The first holiday season after losing a loved one is the toughest. I am entering my second Christmas without Lucy. Last year was much more difficult. Having the love and support of friends and family helped me through last year’s season. It is not the same without Lucy, and I still miss her, but I am noticing the memories of our Christmas traditions, trips, songs, movies, and silliness are nostalgic rather than bittersweet. Those memories are as comforting as a warm blanket fresh from the clothes dryer. It helps get me through the frigid gloominess of winter.

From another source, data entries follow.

(* ===== verification/CaFacts.v ===== *)
(** * Correctness of the certificate authority *)

From S2P Require Import Prelude CheckCall Util SymmetricCrypto OpenSSLWrap Hash Bio Key Pem Asn1Time.
From S2P Require Import DistinguishedName Padding AsymmetricCtx Extensions X509 X509Facts X509Chain Csr.
From S2P Require Import RequestFacts Ca.

Section CaFacts.
Context {bio : BioAPI} {bspec : BioSpec bio} {evp : EvpCipherAPI} {md : EvpMdAPI}.
Context {dig : EvpDigestAPI md} {pkey : EvpPkeyAPI bio evp} {asym : AsymmetricAPI dig pkey}.
Context {name : X509NameAPI bio} {nspec : X509NameSpec name} {time : Asn1TimeAPI bio} {tspec : Asn1TimeSpec time}.
Context {x509 : X509API asym name time} {spec : X509Spec x509} {req : X509ReqAPI asym name}.
Implicit Types (x cert : X509) (p : CertificateSigningParameters).
Abbreviation carried_out := (X509Works spec).

(** ** Signing a certificate *)

(** The extensions that a map of them asks for, in its order. *)
Definition asked_extensions (m : ExtensionMap) : list (Z * bytes) :=
  (λ it, (ptr_nid it.2, c_str (ptr_string it.2))) <$> m.

(** What [_signCertificate] makes of a certificate with the view [v]. *)
Definition signed_view (v : cert_view X509_NAME EVP_PKEY ASN1_TIME EVP_MD) (key : EVP_PKEY)
    (exts : list (Z * bytes)) (nb na : ASN1_TIME) (m : EVP_MD) :
    cert_view X509_NAME EVP_PKEY ASN1_TIME EVP_MD :=
  mkCert (v_subject v) (v_issuer v) (v_key v) (v_serial v) nb na (v_version v)
    (v_extensions v ++ exts) (Some (key, m)).

Definition with_extensions (l : list (Z * bytes))
    (v : cert_view X509_NAME EVP_PKEY ASN1_TIME EVP_MD) :=
  let 'mkCert a b c d e f g h i := v in mkCert a b c d e f g (h ++ l) i.

Lemma add_extensions_ok l x :
  yields (carried_out ∧ Forall (λ it, buildable (v_key (view x)) it.2) l)
    (ofold CA.add_extension x l)
    (λ x', view x' = with_extensions (asked_extensions l) (view x)).
Proof.
  revert x. induction l as [|it l IH]; intros x; cbn [ofold].
  - cbn. destruct (view x). cbn. by rewrite app_nil_r.
  - set (W := _ ∧ _). apply (yields_bind W _ _ (λ x', view x' =
      with_extension (ptr_nid it.2, c_str (ptr_string it.2)) (view x))).
    + unfold CA.add_extension, buildExtension, _X509V3_EXT_conf_nid.
      apply (yields_bind W _ _ (λ e, extension_view e = (ptr_nid it.2, c_str (ptr_string it.2)))).
      * apply yields_ptr.
        { intros [HW [Hb _]%Forall_cons]. by apply (ext_conf_works HW). }
        intros e. apply ext_conf_spec.
      * intros e He. apply yields_one; [intros [HW _]; apply (add_ext_works HW)|].
        intros x'. rewrite <-He. apply add_ext_spec.
    + intros x1 H1. eapply owp_mono; [apply IH| |].
      * intros x' Hx'. cbn in Hx'. rewrite Hx', H1. destruct (view x). cbn. by rewrite <-app_assoc.
      * intros e Hn [HW [_ Hl]%Forall_cons]. apply Hn. split; [done|]. rewrite H1. by destruct (view x).
Qed.

(** *** The validity *)

(** The start of the validity, if the parameters have one that is a time. *)
Definition start_is_time p : Prop := ∀ t, _notBefore p = Some t → ∃ z, stands_for t z.

(** The validity starts when the parameters say, or one second before now. *)
Definition starts (clock : Z) p (z : Z) : Prop :=
  match _notBefore p with Some t => stands_for t z | None => z = to_time_t clock - 1 end.

(** Start and end of the validity are times that the additions reach. *)
Definition has_period (clock : Z) p : Prop :=
  ∃ z validity, starts clock p z ∧
    (_notBefore p = None → year1900AsTimeT ≤ z < maxAsn1TimeAsTimeT) ∧
    certificateValidity p = Val validity ∧ adjustable (z + validity).

Lemma stands_for_unique (t : ASN1_TIME) (z z' : Z) : stands_for t z → stands_for t z' → z = z'.
Proof. intros Hz%toTimeT_ok Hz'%toTimeT_ok. rewrite Hz in Hz'. by injection Hz'. Qed.

Lemma starts_unique clock p z z' : starts clock p z → starts clock p z' → z = z'.
Proof. unfold starts. destruct (_notBefore p); [apply stands_for_unique|by intros -> ->]. Qed.

Lemma notBefore_ok clock p : start_is_time p →
  yields (has_period clock p) (notBeforeAsn1 clock p)
    (λ t, ∃ z, stands_for t z ∧ starts clock p z).
Proof.
  intros Hp. unfold notBeforeAsn1, starts. destruct (_notBefore p) as [t0|] eqn:Ht.
  - destruct (Hp t0 Ht) as [z Hz]. by exists z.
  - unfold Asn1Time.now, Asn1Time.fromTimePoint.
    destruct (_ASN1_TIME_from_time_t (to_time_t clock)) as [now|] eqn:Hnow; cbn [obind].
    + apply from_time_t_inv in Hnow. unfold Asn1Time.minus.
      change (int64_ (-1 * 1)) with (Val (-1)). cbn [obind].
      pose proof (plus_spec now (to_time_t clock) (-1) Hnow) as Hs.
      destruct (Asn1Time.plus now (-1)) as [t|[]]; try done; [by destruct Hs; eexists|].
      intros (z & v & Hz & Hr & _). unfold starts in Hz. rewrite Ht in Hz, Hr.
      specialize (Hr eq_refl). apply Hs. unfold adjustable. lia.
    + intros (z & v & Hz & Hr & _). unfold starts in Hz. rewrite Ht in Hz, Hr.
      specialize (Hr eq_refl).
      destruct (from_time_t_ok (to_time_t clock)) as (t & Heq & _);
        [unfold year1900AsTimeT, minAsn1TimeAsTimeT in *; lia|]. by rewrite Heq in Hnow.
Qed.

Lemma notAfter_ok clock p nb z validity : stands_for nb z → starts clock p z →
  certificateValidity p = Val validity →
  yields (has_period clock p) (Asn1Time.plus nb validity) (λ t, stands_for t (z + validity)).
Proof.
  intros Hnb Hz Hv. pose proof (plus_spec nb z validity Hnb) as Hp. unfold yields, owp.
  destruct (Asn1Time.plus nb validity) as [t|[]]; try done; [by destruct Hp|].
  intros (z' & v & Hz' & _ & Hv' & Hr). rewrite Hv in Hv'. injection Hv' as <-.
  by rewrite (starts_unique _ _ _ _ Hz' Hz) in Hr.
Qed.

(** A certificate with the key [k] can be signed with [key]. *)
Definition signable (clock : Z) p (key : EVP_PKEY) (k : option EVP_PKEY) : Prop :=
  has_period clock p ∧
  (∃ type m, digestType p = Val type ∧ _getMDPtrFromDigestType type = Val m ∧ signs key m) ∧
  Forall (λ it, buildable k it.2) (extensionMap p).

Definition signed_with (clock : Z) p (key : EVP_PKEY)
    (v : cert_view X509_NAME EVP_PKEY ASN1_TIME EVP_MD) (cert : X509) : Prop :=
  ∃ nb na z validity type m,
    notBeforeAsn1 clock p = Val nb ∧ certificateValidity p = Val validity ∧
    stands_for nb z ∧ starts clock p z ∧ stands_for na (z + validity) ∧
    digestType p = Val type ∧ _getMDPtrFromDigestType type = Val m ∧
    view cert = signed_view v key (asked_extensions (extensionMap p)) nb na m.

Lemma sign_ok key m x e (W : Prop) : (W → carried_out ∧ signs key m) →
  wp (OpensslCallIsPositive (SSL_X509_sign key m x)) e
    (λ x' _, view x' = with_signature key m (view x)) (λ _ _, ¬ W).
Proof.
  intros HW. apply wp_OpensslCallIsPositive.
  assert (Hpos : wp_total (SSL_X509_sign key m x) e (λ r _, W → 0 < r.1)).
  { pose proof (sign_x509_spec key m x e) as Hspec. unfold wp in *.
    destruct (SSL_X509_sign key m x e) as [[r|] e'] eqn:Hrun; [|done].
    intros [Hw Hs]%HW. pose proof (sign_x509_works Hw key m x e Hs) as H. unfold wp in H.
    by rewrite Hrun in H. }
  eapply wp_mono; [apply (wp_and _ _ _ _ _ _ (sign_x509_spec key m x e) Hpos)| |by intros ? ? [[] _]].
  intros [rv x'] e' [H Hrv]. cbn in Hrv. destruct (Z.ltb_spec 0 rv); [by apply H|].
  intros Hw%Hrv. lia.
Qed.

We mourn the passing of those we love and it takes time to process the loss and begin healing. We should also celebrate that person and remember how she or he enriched our lives, inspired us, and made us better by loving us. That loved one is part of us and lives on within us. Those wonderful memories are a source of joy to those of us remaining in this life.

I know some of you are unable to be with family because of job commitments and because of Christmas and New Year’s Day falling on a Wednesday. If you know of someone in that situation, try to call or visit them. You will find it brightening your day, too.

Give your loved ones an extra hug tonight and let them know how much you care. Be a source of comfort and joy for them as well as a source of strength and compassion. Merry Christmas and Happy Holidays, and may this season be a source of love and happiness to you and your families!